(Dataset content Opens)

Inductive ResponseBody :=
  | ErrorBody (error : string)
  | ValidationBody (details : string)
  | ContinueBody (taskId sessionId : string) (status : TaskStatus)
      (progress : Z) (handoffAccepted : bool) (result : option string)
  | HandoffBody (taskId : string) (status : TaskStatus)
      (handoffUrl : option string).

Record Response := {
  rp_status : Z;
  rp_body : ResponseBody }.

(** [process.env.DEFAULT_STATE_REPO || "counciloftroas/task-handoff-state"] *)
Definition DEFAULT_STATE_REPO (server : Server) : string :=
  default "counciloftroas/task-handoff-state"
    (truthy (sv_default_state_repo server)).

(** The [catch] block of both routes. *)
Definition error_response (error : Thrown) : Response :=
  match error with
  | ZodError message =>
      {| rp_status := 400; rp_body := ValidationBody message |}
  | JsError message =>
      {| rp_status := 500; rp_body := ErrorBody message |}
  | NonError _ =>
      {| rp_status := 500; rp_body := ErrorBody "Internal server error" |}
  end.

Definition route_catch (m : Async Response) : Async Response :=
  try_catch m (λ error, async_ret (error_response error)).

Definition unauthorized_response (authResult : AuthResult) : Response :=
  {| rp_status := 401;
     rp_body := ErrorBody (default "Unauthorized" (truthy (ar_error authResult))) |}.

(** [ContinueTaskRequestSchema.parse(body)] *)
Definition ContinueTaskRequestSchema_parse (server : Server)
    (body : ContinueTaskBody) : Async ContinueTaskBody :=
  if is_uuid (cb_taskId body)
  then async_ret {| cb_taskId := cb_taskId body; cb_prompt := cb_prompt body;
                    cb_acceptHandoff :=
                      Some (default false (cb_acceptHandoff body)) |}
  else async_throw (ZodError (sv_request_issues server)).

Definition continue_POST (server : Server)
    (verify_auth now_auth verify_info now_info : Z)
    (request : Request ContinueTaskBody) : Async Response :=
  route_catch
    (let authResult :=
       validateAuth server verify_auth now_auth (rq_authorization request) in
     if negb (ar_valid authResult)
     then async_ret (unauthorized_response authResult)
     else
       do parsed <- ContinueTaskRequestSchema_parse server (rq_body request);
       let stateRepo :=
         default (DEFAULT_STATE_REPO server) (truthy (rq_stateRepo request)) in
       let identity :=
         getAuthInfo server verify_info now_info (rq_authorization request) in
       do continued <-
         continueTask
           {| co_taskId := cb_taskId parsed;
              co_stateRepo := stateRepo;
              co_userId := identity.1;
              co_agentId := identity.2;
              co_additionalPrompt := cb_prompt parsed;
              co_acceptHandoff := default false (cb_acceptHandoff parsed) |};
       async_ret
         {| rp_status := 200;
            rp_body :=
              ContinueBody (ts_id continued.1) (er_sessionId continued.2)
                (er_status continued.2) (er_progress continued.2)
                (default false (cb_acceptHandoff parsed))
                (er_result continued.2) |}).
(** X10: a successful [_update_name] changes the name of its guest and nothing
    else in the table: the other fields of the row and the other rows are
    kept, and so are the cookies and the context of the request. *)
Theorem update_name_frame (w : world) (i : Z) (b : bool) (g : guest_row)
    (s : list N) :
  mail_guest w !! i = Some g ->
  (_update_name (Recordset [i] b) s w).1 = Ok tt ->
  let w' := (_update_name (Recordset [i] b) s w).2 in
  mail_guest w'
  = <[i := GuestRow (strip s) (access_token g) (timezone g) (channel_ids g)]>
      (mail_guest w)
  /\ (forall j, j <> i -> mail_guest w' !! j = mail_guest w !! j)
  /\ cookies w' = cookies w
  /\ context w' = context w
  /\ db_lookups w' = db_lookups w.
Proof.
  intros Hg. rewrite (update_name_run _ _ _ _ _ Hg).
  destruct (length (strip s) <? 1)%nat; [done|].
  destruct (512 <? length (strip s))%nat; [done|].
  intros _. simpl. repeat split. intros j Hj. by rewrite lookup_insert_ne.
Qed.
Lemma infer_roles_empty_column (roles : UserRoles) (cols : list (label * Series))
    (parsed_roles : ParsedRoles) (rd : Reader) (feat : string) (col : Series) :
  (LStr feat, col) ∈ cols → s_values col = [] → dict_get feat parsed_roles = None →
  is_Ok (infer_roles roles cols parsed_roles rd).1 = false.
Proof.
  intros Hin Hcol. revert parsed_roles rd.
  induction cols as [|[[feat'|z'] col'] cols IH]; intros parsed_roles rd Hnone.
  - by apply not_elem_of_nil in Hin.
  - rewrite infer_roles_cons.
    destruct (role_of_column _ _ _ _ _) as [[r parsed1]|e] eqn:Hrole; [|done].
    apply elem_of_cons in Hin as [[= <- <-] | Hin].
    + unfold role_of_column, infer_role in Hrole.
      by rewrite Hnone, is_ok_feature_empty in Hrole.
    + apply IH; [done|]. by eapply role_of_column_keys.
  - reflexivity.
Qed.

Lemma extract_array_attrs_keys (train_data : DataFrame) (feats : list string)
    (parsed_roles parsed_roles' : ParsedRoles) (kw kw' : gmap string AttrVal)
    (rd rd' : Reader) (feat : string) :
  extract_array_attrs train_data feats parsed_roles kw rd = (Ok (parsed_roles', kw'), rd') →
  dict_get feat parsed_roles = None → dict_get feat parsed_roles' = None.
Proof.
  revert parsed_roles kw rd.
  induction feats as [|feat0 feats IH]; intros parsed_roles kw rd.
  { by intros [= <- _ _]. }
  cbn [extract_array_attrs]. unfold mbind at 1, M_bind. unfold get at 1.
  destruct (dict_get feat0 parsed_roles) as [r|] eqn:Hr; [|done].
  intros ([r1 kw1] & rd1 & _ & Hrest)%bind_Ok Hnone.
  apply IH in Hrest; [done|]. rewrite dict_get_set_ne; [done|]. congruence.
Qed.
(** * Spendbit: statement parsing, categorisation and the transaction store

    A shallow embedding of the TypeScript sources

      - [src/lib/transaction-categorizer.ts]   (module [Categorizer])
      - [src/lib/simple-transaction-parser.ts] (module [SimpleParser])
      - [src/lib/pdf-transaction-parser.ts]    (module [PdfParser])
      - [src/app/api/transactions/upload/route.ts] (module [UploadRoute])
      - the transaction store, [src/unnamed/part_002] (module [Store])

    together with the properties of the specification that concern them.

    Conventions of the embedding.

    - A JavaScript string is the list of its UTF-16 code units ([jstring]);
      [.length], [substring], [includes] and the regular expressions of the
      sources all work on code units.
    - A JavaScript [number] is [NaN], an infinity or an exact rational
      ([number]).  Arithmetic on rationals is exact: the rounding of IEEE 754
      doubles, their overflow and underflow, and the sign of zero are not
      modelled, except in the duplicate test of the store, whose comparison
      of two amounts is decided by the rounding: there the amounts are the
      doubles nearest to them and their difference is rounded
      ([JS.toDouble]).
    - A [Date] held by a transaction is its time value in milliseconds; the
      parsers reject an invalid [Date] before a transaction is built.
    - What the host provides (the clock, the [Date] constructor, the random
      identifier) is passed explicitly. *)

From Stdlib Require Import ZArith NArith QArith Qabs Qminmax Qround Qpower List Sorted
  Bool String Ascii Lia Lqa.
From stdpp Require Import base option list gmap.
Import ListNotations.
(** * Client-side file envelope: [encryptFile] / [decryptFile]

    A shallow embedding of [src/lib/encryption.ts], of its callers in
    [src/App.tsx], and of the connection layer and the key management
    functions in [src/lib/api.ts].

    The two exported functions of [encryption.ts] are embedded statement
    by statement; the browser built-ins they call ([btoa], [atob],
    [JSON.stringify], [JSON.parse], the UTF-8 idiom
    [unescape(encodeURIComponent(_))] and its inverse) are embedded
    after the standards that define them, and the parts of the
    [crypto-js] package that the code calls are either embedded
    ([WordArray.create], hex printing) or kept abstract behind the
    [Host] interface (the AES transform, hex parsing, the random source);
    which lengths of a typed array the engine can allocate is part of
    that interface too.
    The handlers [handleFileUpload], [handleDownload] and
    [handleDownloadFile] are embedded over a trace of what they do, with
    the answers of the backend as a parameter ([Backend]); the retry
    loops [initializeSupabase] and [supabaseQuery] over a clock, with
    the answers of the network as a parameter ([Network]); the four
    functions [createApiKey], [getApiKeys], [deleteApiKey] and
    [getFilesWithApiKey] on top of them, with the answers of the
    database ([Database]) and the UUIDs and the digest ([KeyTools]) as
    parameters.

    Conventions:
    - a JavaScript string is the list of its UTF-16 code units, each an
      integer ([jsstring]);
    - a byte is an integer in [0, 256); a 32-bit word is an integer read
      through [ToInt32] / [ToUint32];
    - effects (random draws, console output, the download, requests,
      toasts, waits) are threaded through a world by a small
      state-and-exception monad: [M] for the library functions, [AppM]
      for the handlers, [NetM] for the connection layer, [KeyM] for the
      key management functions. *)

From Stdlib Require Import String Ascii Decimal DecimalFacts DecimalN.
From Stdlib Require Import ZArith Bool Lia List.
Import ListNotations.
Open Scope Z_scope.

Set Implicit Arguments.
Set Warnings "-register-all".

(* ================================================================= *)
(** ** Strings *)

Definition jsstring := list Z.

(** The code units of an ASCII literal. *)
Definition js (s : string) : jsstring :=
  map (fun a => Z.of_N (N_of_ascii a)) (list_ascii_of_string s).

(** [s.length] *)
Definition len (A : Type) (s : list A) : Z := Z.of_nat (length s).
(** * Integration adapter and composition layer (package v2)

    A shallow embedding of the generated adapter code of
    [pkg/integrations/v2]: the composition registry [Integrations.ActiveConfigs],
    the [configWrapper] that turns a legacy (v1) exporter config into the
    uniform v2 contract, [newIntegrationFromV1] with its error-masking run
    function, the custom-unmarshaler guard [implementsMarshaller], and the
    non-Windows stub of the windows_exporter integration.

    Conventions of the embedding:
    - a Go value of interface or pointer type that may be [nil] is an
      [option]; a Go [error] result is [option error] ([None] is [nil]);
    - a Go slice that is only measured and ranged over is a list (a nil
      slice and an empty one behave alike); a slice stored in a result is an
      [option (list A)], [None] being the nil slice;
    - a Go function with results [(T, error)] returns a pair, except the
      legacy constructor, which returns a capability or an error;
    - a method with a pointer receiver that mutates its receiver returns the
      new receiver next to its results;
    - a run-time panic (nil dereference) is the [None] of an outer [option];
    - a call that may block is a function of the calling time that returns
      the time at which it comes back, or [None] when it never does. *)

From stdpp Require Import base option list strings gmap.

Open Scope string_scope.
Open Scope list_scope.
Open Scope nat_scope.

(** ** Package errors *)

Module errors.

(** The error values that reach the adapter: the two sentinels of package
    context, an [errors.New] string error, and an error wrapping another
    one ([fmt.Errorf] with the [%w] verb). *)
Inductive error : Type :=
| Canceled
| DeadlineExceeded
| errorString (s : string)
| wrapError (msg : string) (err : error).

#[global] Instance error_eq_dec : EqDecision error.
Proof. solve_decision. Defined.

(** [errors.New]. *)
Definition New (s : string) : error := errorString s.

(** [err.Error()]. *)
Definition Error (e : error) : string :=
  match e with
  | Canceled => "context canceled"
  | DeadlineExceeded => "context deadline exceeded"
  | errorString s => s
  | wrapError msg _ => msg
  end.

(** [errors.Unwrap]. *)
Definition Unwrap (e : error) : option error :=
  match e with
  | wrapError _ inner => Some inner
  | _ => None
  end.

(** [errors.Is]: [err] or some error of its [Unwrap] chain equals
    [target]. *)
Fixpoint Is (err target : error) : bool :=
  bool_decide (err = target) ||
  match err with
  | wrapError _ inner => Is inner target
  | _ => false
  end.

(** [fmt.Errorf(prefix + "%w", err)]. *)
Definition Errorf_w (prefix : string) (err : error) : error :=
  wrapError (prefix +:+ Error err) err.

End errors.

Export errors(error).

(** ** Package context *)

Module context.

(** Why a context ends: [cancel()] was called, or its deadline passed. *)
Inductive cause : Type := ByCancel | ByDeadline.

(** A context is described by its fate on a discrete time line: it is
    never done, or it becomes done at time [t] for a [cause]. *)
Inductive Context : Type :=
| Never
| DoneAt (t : nat) (why : cause).

Definition cause_err (why : cause) : error :=
  match why with
  | ByCancel => errors.Canceled
  | ByDeadline => errors.DeadlineExceeded
  end.

(** [ctx.Err()] read at time [now]: nil while the context is active. *)
Definition Err (ctx : Context) (now : nat) : option error :=
  match ctx with
  | Never => None
  | DoneAt t why => if decide (t ≤ now) then Some (cause_err why) else None
  end.

(** [<-ctx.Done()] started at time [now]: the time at which the receive
    returns, [None] when the channel is never closed. *)
Definition Done_recv (ctx : Context) (now : nat) : option nat :=
  match ctx with
  | Never => None
  | DoneAt t _ => Some (now `max` t)
  end.

End context.

Export context(Context).

(** The outcome of a blocking [Run(ctx)] call started at some time: [None]
    when the call never returns, otherwise the return time and the error. *)
Definition run_result : Type := option (nat * option error).

(** ** Package windows_exporter, non-Windows build *)

Module windows_exporter.

(** [Integration.Run]: wait for the context to finish, return [ctx.Err()]. *)
Definition Run (ctx : Context) (now : nat) : run_result :=
  t ← context.Done_recv ctx now;
  Some (t, context.Err ctx t).

End windows_exporter.

(** ** Packages net/http, log and prometheus/common/model *)

Module http.

(** A handler maps a request (its path) to the status code it answers. *)
Definition Handler : Type := string → nat.

Definition StatusNotFound : nat := 404.

(** [http.NotFoundHandler()]: every request is answered 404. *)
Definition NotFoundHandler : Handler := λ _, StatusNotFound.

End http.

Module log.

(** A logger is opaque to the adapter, which only passes it on. *)
Inductive Logger : Type := mkLogger (name : string).

End log.

Module model.

(** [model.JobLabel]. *)
Definition JobLabel : string := "job".

(** [model.LabelSet]: label name to label value, names unique. *)
Abbreviation LabelSet := (gmap string string).

End model.

(** ** Package common: the settings shared by every wrapped config *)

Module common.

(** Modelled from the spec: the global autoscrape defaults
    ([autoscrape.Global]) are not among the sources; the spec gives them as
    the default autoscrape cadence of the process. *)
Record Global : Type := { DefaultCadence : nat }.

(** Modelled from the spec: [common.MetricsConfig] is not among the
    sources. The spec gives Common Settings as an autoscrape cadence,
    derived from the global defaults unless the user set it, and an
    optional explicit instance key. The source reads and writes the field
    [InstanceKey] of type [*string]. *)
Record MetricsConfig : Type := {
  Autoscrape : option nat;
  InstanceKey : option string;
}.

(** Modelled from the spec: [MetricsConfig.ApplyDefaults] is not among the
    sources. It applies the global autoscrape defaults only where the user
    did not override them; an explicit value takes precedence. *)
Definition ApplyDefaults (mc : MetricsConfig) (g : Global) : MetricsConfig :=
  {| Autoscrape :=
       match Autoscrape mc with
       | Some cadence => Some cadence
       | None => Some (DefaultCadence g)
       end;
     InstanceKey := InstanceKey mc |}.

End common.

(** ** Package shared: the legacy (v1) contract *)

Module shared.

(** [config.ScrapeConfig]: job name and relative metrics path. *)
Record ScrapeConfig : Type := { JobName : string; MetricsPath : string }.

(** [shared.Integration], the legacy capability. [MetricsHandler] returns
    a handler and an error, either of which may be nil. The slice of
    [ScrapeConfigs] is only measured and ranged over, so a nil slice and an
    empty one are the same list. *)
Record Integration : Type := {
  MetricsHandler : option http.Handler * option error;
  ScrapeConfigs : list ScrapeConfig;
  Run : Context → nat → run_result;
}.

(** [shared.Globals]. *)
Record Globals : Type := {
  Autoscrape : common.Global;
  AgentIdentifier : string;
}.

(** [shared.Config], the legacy config of one exporter: its name, its
    instance-key function and its constructor. *)
Record Config : Type := {
  Name : string;
  InstanceKey : string → string * option error;
  NewIntegration : log.Logger → Integration + error;
}.

End shared.

(** ** Package v2: the generated adapter *)

(** The exporter kinds that are wrapped, in the order of the fields of
    [Integrations]. *)
Inductive Kind : Type :=
| Cadvisor | ConsulExporter | DnsmasqExporter | ElasticsearchExporter
| GithubExporter | KafkaExporter | MemcachedExporter | MongodbExporter
| MysqldExporter | NodeExporter | PostgresExporter | ProcessExporter
| RedisExporter | StatsdExporter | WindowsExporter.

#[global] Instance Kind_eq_dec : EqDecision Kind.
Proof. solve_decision. Defined.

(** The struct generated for kind [k] ([type Cadvisor struct], ...): the
    embedded legacy config and the inlined common settings. *)
Record Exporter (k : Kind) : Type := {
  Config : shared.Config;
  Cmn : common.MetricsConfig;
}.
Arguments Config {k} _.
Arguments Cmn {k} _.

(** [type Agent struct]: the embedded v2 agent config, of which the adapter
    uses the common settings. *)
Record Agent : Type := { Common : common.MetricsConfig }.

(** [type newIntegration] and [type configInstance]. *)
Definition newIntegration : Type := log.Logger → shared.Integration + error.
Definition configInstance : Type := string → string * option error.

Module configWrapper.

(** [type configWrapper struct]. The field [cfg] holds a pointer to one of
    the generated structs as a [shared.Config]: the kind is its dynamic
    type. *)
Record t : Type := {
  cfg : { k : Kind & Exporter k };
  cmn : common.MetricsConfig;
  configInstanceFunc : configInstance;
  newInstanceFunc : newIntegration;
}.

(** [Identifier]: the cached key if there is one, else the per-kind
    function applied to the agent-wide identifier. *)
Definition Identifier (c : t) (globals : shared.Globals) : string * option error :=
  match common.InstanceKey (cmn c) with
  | Some key => (key, None)
  | None => configInstanceFunc c (shared.AgentIdentifier globals)
  end.

(** [ApplyDefaults] mutates the receiver: the new receiver comes with the
    returned error. *)
Definition ApplyDefaults (c : t) (globals : shared.Globals) : t * option error :=
  let c := {| cfg := cfg c;
              cmn := common.ApplyDefaults (cmn c) (shared.Autoscrape globals);
              configInstanceFunc := configInstanceFunc c;
              newInstanceFunc := newInstanceFunc c |} in
  let c :=
    match Identifier c globals with
    | (id, None) =>
        {| cfg := cfg c;
           cmn := {| common.Autoscrape := common.Autoscrape (cmn c);
                     common.InstanceKey := Some id |};
           configInstanceFunc := configInstanceFunc c;
           newInstanceFunc := newInstanceFunc c |}
    | (_, Some _) => c
    end in
  (c, None).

(Dataset content Closes)

_Exercise requirements_
For this exercise, find all lines in the records containing the word "gmap" and copy them.

_Solution to the exercise_
    (parsed_roles parsed_roles' : ParsedRoles) (kw kw' : gmap string AttrVal)
From stdpp Require Import base option list gmap.
From stdpp Require Import base option list strings gmap.
Abbreviation LabelSet := (gmap string string).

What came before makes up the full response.